The Quest for Secure and Resilient Software

Secure and Resilient Software Development (CRC Press, 2010) by Mark Merkow and Laksh Raghavan is a really good book. It addresses a key security area that is generally given short shrift, even though purportedly more than 70 percent of breaches result from attacks on the application layer. The book is one of only a handful of texts about information security written by practitioners for practitioners.  Even fewer practitioner books address software security … and most of those have been written or co-authored by Mark! The majority of publications in the field of software security are written by academics or vendors’ employees, both of whom have their own agenda. That of the former group is dominated by publishing or perishing; whereas the latter generally promote particular products or methodologies supplied by the vendors. The true value of Mark and Laksh’s book is that it is both impartial and extremely informative.

I have known Mark for quite a few years through our joint work at FSSCC, BITS, FSTC, FS-ISAC and other financial services industry groups – all these organizations are mentioned in the book. I met Laksh at the 2010 RSA Conference. Both are with PayPal, which is known for its sophisticated, leading-edge approach to security.

The book is comprehensive. It covers areas with which most infosec professionals and software developers are not likely to be familiar. For example, the authors recount the history of application security testing as far back as to the Orange Book and Common Criteria (CC). Incidentally, Mark co-authored an excellent book on the CC, namely “Computer Security Assurance Using The Common Criteria” (Thomson, 2005). In the current book, issues with the CC approach are raised … and by someone who should know!
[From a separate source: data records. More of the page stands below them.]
Lemma throwing_listener_loses_the_step_witness :
  Some grumpy = Some grumpy
  /\ (forall d, grumpy d = Raises [])
  /\ quiet (mutator (completing 0 (set_count 5)))
  /\ isFlushing (this (push (completing 0 (set_count 5))
                            (snd (pDefer (counter_at 0))))) = false
  /\ 2 <= 2
  /\ exists w',
       flush (Some grumpy) None 2
             (push (completing 0 (set_count 5)) (snd (pDefer (counter_at 0))))
       = Exn w'
       /\ state (this w') = mkCounter 0
       /\ promises w' = [Pending]
       /\ hooks w' = [Some (mkCounter 0)]
       /\ mutatorsQueue w' = []
       /\ Draining w'
       /\ setState_calls (trace w') = []
       /\ resolve_log 0 (trace w') = []
       /\ length (listener_calls (trace w')) = 1.
Proof.
  split; [done|]. split; [done|]. split; [apply quiet_assign_count|].
  split; [done|]. split; [lia|].
  apply (throwing_listener_loses_the_step (Some grumpy) None grumpy
           (completing 0 (set_count 5)) []
           (push (completing 0 (set_count 5)) (snd (pDefer (counter_at 0))))
           2 eq_refl (fun _ => eq_refl) (quiet_assign_count _) eq_refl
           eq_refl ltac:(lia)).
Defined.

Lemma throwing_mutator_drops_rest_of_batch_witness :
  Idle (counter_at 0)
  /\ Forall quiet [add_count 1]
  /\ quiet_listener (Some recorder)
  /\ 2 <= 2
  /\ exists w',
       update (flush (Some recorder) None 2)
              ([add_count 1] ++ failing :: [add_count 100]) (counter_at 0)
       = Exn w'
       /\ mutatorsQueue w' = []
       /\ Draining w'
       /\ state (this w') = mkCounter 1
       /\ promises w' !! 0 = Some Pending
       /\ length (engine_calls (trace w')) = 0 + 1 + 1.
Proof.
  assert (Q : Forall quiet [add_count 1])
    by (repeat constructor; apply quiet_assign_count).
  split; [exact (idle_counter_at 0)|]. split; [exact Q|].
  split; [exact quiet_recorder|]. split; [lia|].
  apply (throwing_mutator_drops_rest_of_batch (Some recorder) None
           [add_count 1] failing [add_count 100] (counter_at 0) 2
           (idle_counter_at 0) Q quiet_recorder eq_refl ltac:(lia)).
Defined.

Lemma reentrant_update_promises_witness :
  Idle (counter_at 0)
  /\ quiet_listener (Some recorder)
  /\ Forall quiet [add_count 1; add_count 2]
  /\ [add_count 1; add_count 2] <> []
  /\ 2 + 2 <= 4
  /\ exists w' tr,
       update (flush (Some recorder) None 4)
              [reentering 5 [add_count 1; add_count 2]] (counter_at 0)
       = Ret 0 w'
       /\ promises w' !! 0 = Some (Fulfilled (mkCounter 5))
       /\ promises w' !! 1 = Some (Fulfilled (mkCounter 8))
       /\ state (this w') = mkCounter 8
       /\ trace w' = trace (counter_at 0) ++ tr
       /\ resolve_log 0 tr
          = [(1, 0, mkCounter 5); (3, 1, mkCounter 8)].
Proof.
  assert (Q : Forall quiet [add_count 1; add_count 2])
    by (repeat constructor; apply quiet_assign_count).
  split; [exact (idle_counter_at 0)|]. split; [exact quiet_recorder|].
  split; [exact Q|]. split; [done|]. split; [lia|].
  apply (reentrant_update_promises (Some recorder) None
           (reentering 5 [add_count 1; add_count 2]) (mkCounter 5)
           [mkPatch "replace"%string ["count"%string] 5]
           [add_count 1; add_count 2] (counter_at 0) 4
           (idle_counter_at 0) quiet_recorder eq_refl Q
           ltac:(done) ltac:(simpl; lia)).
Defined.

Lemma listener_and_patch_mode_do_not_change_the_store_witness :
  Idle (counter_at 0)
  /\ Forall quiet three_steps
  /\ quiet_listener (Some recorder)
  /\ @quiet_listener Counter CPatch None
  /\ 2 <= 2
  /\ exists w1 w2,
       update (flush (Some recorder) None 2) three_steps (counter_at 0)
       = Ret (length (promises (counter_at 0))) w1
       /\ update (flush None (Some "production"%string) 2) three_steps
                 (counter_at 0)
          = Ret (length (promises (counter_at 0))) w2
       /\ same_store w1 w2.
Proof.
  assert (QN : @quiet_listener Counter CPatch None) by (by intros l d).
  split; [exact (idle_counter_at 0)|]. split; [exact quiet_three_steps|].
  split; [exact quiet_recorder|]. split; [exact QN|]. split; [lia|].
  apply (listener_and_patch_mode_do_not_change_the_store (Some recorder) None
           None (Some "production"%string) three_steps (counter_at 0) 2
           (idle_counter_at 0) quiet_three_steps quiet_recorder QN
           ltac:(lia)).
Defined.

Lemma setState_per_step_and_rerender_sees_result_witness :
  in_sync 0 (counter_at 0)
  /\ Idle (counter_at 0)
  /\ Forall quiet three_steps
  /\ quiet_listener (Some recorder)
  /\ 2 <= 2
  /\ exists w' tr h,
       update (flush (Some recorder) None 2) three_steps (counter_at 0)
       = Ret (length (promises (counter_at 0))) w'
       /\ trace w' = trace (counter_at 0) ++ tr
       /\ setState_calls tr = [mkCounter 1; mkCounter 11; mkCounter 111]
       /\ in_sync 0 w'
       /\ state (this w') = mkCounter 111
       /\ useStore (Some recorder) None
                   (this (render (Value (mkCounter 0)) 0 w')) = inr h
       /\ handle_state h = mkCounter 111
       /\ isFlushing (this (render (Value (mkCounter 0)) 0 w')) = false
       /\ reads (render (Value (mkCounter 0)) 0 w') = reads (counter_at 0).
Proof.
  assert (S : in_sync 0 (counter_at 0)) by (by split).
  split; [exact S|]. split; [exact (idle_counter_at 0)|].
  split; [exact quiet_three_steps|]. split; [exact quiet_recorder|].
  split; [lia|].
  apply (setState_per_step_and_rerender_sees_result (Value (mkCounter 0))
           (Some recorder) None 0 three_steps (counter_at 0) 2
           S (idle_counter_at 0) quiet_three_steps quiet_recorder
           ltac:(lia)).
Defined.

Lemma update_leaves_other_components_alone_witness :
  setState (this (render (Value (mkCounter 0)) 1
                         (snd (mount (counter_at 0))))) <> Dispatch 0
  /\ holds (fun w' => hooks w' !! 0 = Some (Some (mkCounter 0))
                      /\ setState (this w') = Dispatch 1)
           (update (flush None None 2) three_steps
                   (render (Value (mkCounter 0)) 1
                           (snd (mount (counter_at 0))))).
Proof.
  split; [discriminate|].
  apply (update_leaves_other_components_alone None None 0 2 three_steps
           (render (Value (mkCounter 0)) 1 (snd (mount (counter_at 0))))
           ltac:(discriminate)).
Defined.

Lemma queued_steps_run_before_next_update_witness :
  hooks (set_queue [plain (add_count 2)] (counter_at 1)) !! 0
  = Some (Some (mkCounter 1))
  /\ Forall (fun it => quiet (mutator it))
            (mutatorsQueue (set_queue [plain (add_count 2)] (counter_at 1)))
  /\ Forall quiet [add_count 10]
  /\ quiet_listener (Some recorder)
  /\ 1 + 2 <= 3
  /\ exists w' tr,
       update (flush (Some recorder) None 3) [add_count 10]
              (render (Value (mkCounter 0)) 0
                      (set_queue [plain (add_count 2)] (counter_at 1)))
       = Ret 0 w'
       /\ state (this w') = mkCounter 13
       /\ trace w' = [] ++ tr
       /\ length (engine_calls tr) = 1 + 1
       /\ Idle w'.
Proof.
  assert (Q : Forall (fun it : @MutatorQueueItem Counter CPatch =>
                        quiet (mutator it)) [plain (add_count 2)])
    by (repeat constructor; apply quiet_assign_count).
  assert (Q1 : Forall quiet [add_count 10])
    by (repeat constructor; apply quiet_assign_count).
  split; [reflexivity|]. split; [exact Q|]. split; [exact Q1|].
  split; [exact quiet_recorder|]. split; [lia|].
  apply (queued_steps_run_before_next_update (Value (mkCounter 0))
           (Some recorder) None 0 (mkCounter 1) (add_count 10) []
           (set_queue [plain (add_count 2)] (counter_at 1)) 3
           eq_refl Q Q1 quiet_recorder ltac:(simpl; lia)).
Defined.

Lemma echoing_listener_never_lets_flush_return_witness :
  Some echo = Some echo
  /\ (forall d, echo d = Completes [[add_count 1]])
  /\ quiet (add_count 1)
  /\ isFlushing (this (push (plain (set_count 5)) (counter_at 0))) = false
  /\ mutatorsQueue (push (plain (set_count 5)) (counter_at 0)) <> []
  /\ Forall (fun it => quiet (mutator it))
            (mutatorsQueue (push (plain (set_count 5)) (counter_at 0)))
  /\ flush (Some echo) None 1000 (push (plain (set_count 5)) (counter_at 0))
     = Fuel.
Proof.
  assert (Q : Forall (fun it : @MutatorQueueItem Counter CPatch =>
                        quiet (mutator it))
                (mutatorsQueue (push (plain (set_count 5)) (counter_at 0))))
    by (repeat constructor; apply quiet_assign_count).
  split; [done|]. split; [done|]. split; [apply quiet_assign_count|].
  split; [done|]. split; [done|]. split; [exact Q|].
  apply (echoing_listener_never_lets_flush_return (Some echo) None echo
           (add_count 1) (push (plain (set_count 5)) (counter_at 0)) 1000
           eq_refl (fun _ => eq_refl) (quiet_assign_count _) eq_refl
           ltac:(done) Q).
Defined.

Lemma successive_updates_return_distinct_promises_witness :
  exists w1 w2,
    update (flush None None 2) [set_count 5] (counter_at 0) = Ret 0 w1
    /\ update (flush None None 2) [set_count 6] w1 = Ret 1 w2
    /\ 0 < 1.
Proof.
  eexists _, _. split; [vm_compute; reflexivity|].
  split; [vm_compute; reflexivity|].
  eapply (successive_updates_return_distinct_promises None None 2 2
            [set_count 5] [set_count 6] (counter_at 0));
    vm_compute; reflexivity.
Defined.

Lemma reentrant_calls_run_in_call_order_witness :
  Idle (counter_at 0)
  /\ quiet_listener (Some recorder)
  /\ Forall (Forall quiet) [[add_count 1]; [set_count 7; add_count 2]]
  /\ 3 + 2 <= 5
  /\ exists w' tr,
       update (flush (Some recorder) None 5)
              [Mut (fun _ _ =>
                      Returns (mkCounter 5) []
                              [[add_count 1]; [set_count 7; add_count 2]])]
              (counter_at 0)
       = Ret 0 w'
       /\ state (this w') = mkCounter 9
       /\ trace w' = [] ++ tr
       /\ map (fun c => snd (fst c)) (engine_calls tr)
          = [mkCounter 0; mkCounter 5; mkCounter 6; mkCounter 7]
       /\ Idle w'.
Proof.
  assert (Q : Forall (Forall quiet)
                ([[add_count 1]; [set_count 7; add_count 2]]
                 : list (list (@Mutator Counter CPatch))))
    by (repeat constructor; apply quiet_assign_count).
  split; [exact (idle_counter_at 0)|]. split; [exact quiet_recorder|].
  split; [exact Q|]. split; [lia|].
  apply (reentrant_calls_run_in_call_order (Some recorder) None
           (Mut (fun _ _ =>
                   Returns (mkCounter 5) []
                           [[add_count 1]; [set_count 7; add_count 2]]))
           (mkCounter 5) []
           [[add_count 1]; [set_count 7; add_count 2]] (counter_at 0) 5
           (idle_counter_at 0) quiet_recorder eq_refl Q
           ltac:(simpl; lia)).
Defined.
Among the many useful chapters, I personally derived the most from Chapters 8 and 9, which are about testing custom applications and commercial-off-the-shelf software respectively. But that is because I managed a project for BITS/FSTC on software assurance for financial firms, which is actually mentioned on page 210. I also was interested in reading Chapter 11 on metrics and maturity models. I found the coverage to be extensive, although I have my own opinions regarding the lack of meaningful metrics for security in general and application security in particular.
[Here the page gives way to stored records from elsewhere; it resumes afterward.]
(** * Image buffer marshaling of the nvcv Python module (mod_nvcv/Image.cpp)

    A shallow embedding of the image construction and export code of
    [src/python/mod_nvcv/Image.cpp]: the cache key of an image, the
    normalisation of DLPack tensors into plane descriptors
    ([ExtractBufferImageInfo]), the repacking of element types
    ([MakePackedType]), the inference of an image format
    ([InferImageFormat]), the assembly of the strided image
    ([FillNVCVImageBufferStrided]), the export back to buffer descriptors
    ([ToPyBufferInfo]) and the retargeting of a wrapper image
    ([Image::setWrapData]); then the Python objects of an export
    ([ToPython], [Image::cuda]) and the wrapping of external buffers
    ([Image::WrapExternalBufferVector], [Image::WrapExternalBufferMany]),
    with the answers of the cache as arguments.

    C++ control flow is embedded in the [outcome] monad: a call returns, throws
    a C++ exception, or stops on a failed [NVCV_ASSERT] / an access outside an
    array. *)

From Stdlib Require Import ZArith Lia List Bool String Ascii.
From stdpp Require Import base tactics decidable option list numbers strings.

Open Scope Z_scope.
I suspect, however, that many readers will be more interested in the design and coding phases of the SDLC (software development life cycle), rather than the testing stage. And these readers will not be disappointed. It was encouraging to see that resiliency is given top billing, as it is often neglected by developers, although software engineers might well see the importance of building resilient systems. To illustrate my own recognition of the importance of resiliency, I recently published an article “Investing in Software Resiliency” in the September/October issue of Crosstalk magazine, which is available at http://www.stsc.hill.af.mil/crosstalk/2009/09/0909axelrod.html

Having given the reader a taste of what he or she needs to know in order to produce or acquire secure and resilient software, the authors point the reader to sources of further education, including the various certifications that can be earned.

The book is rounded out with a very helpful glossary of terms, and a couple of appendices. The first covers the top 25 most dangerous programming errors (according to CWE/SANS), and the second describes OWASP’s Enterprise Security API project.

All in all this is a book packed with valuable information for those designing, developing or supporting secure and resilient software. It is full of useful and actionable suggestions. And it fills a gap that really needed filling. It gives the reader a sound grounding and good understanding of the issues relating to the development of secure and resilient software and points the reader in the right direction for building further upon the base established by the book.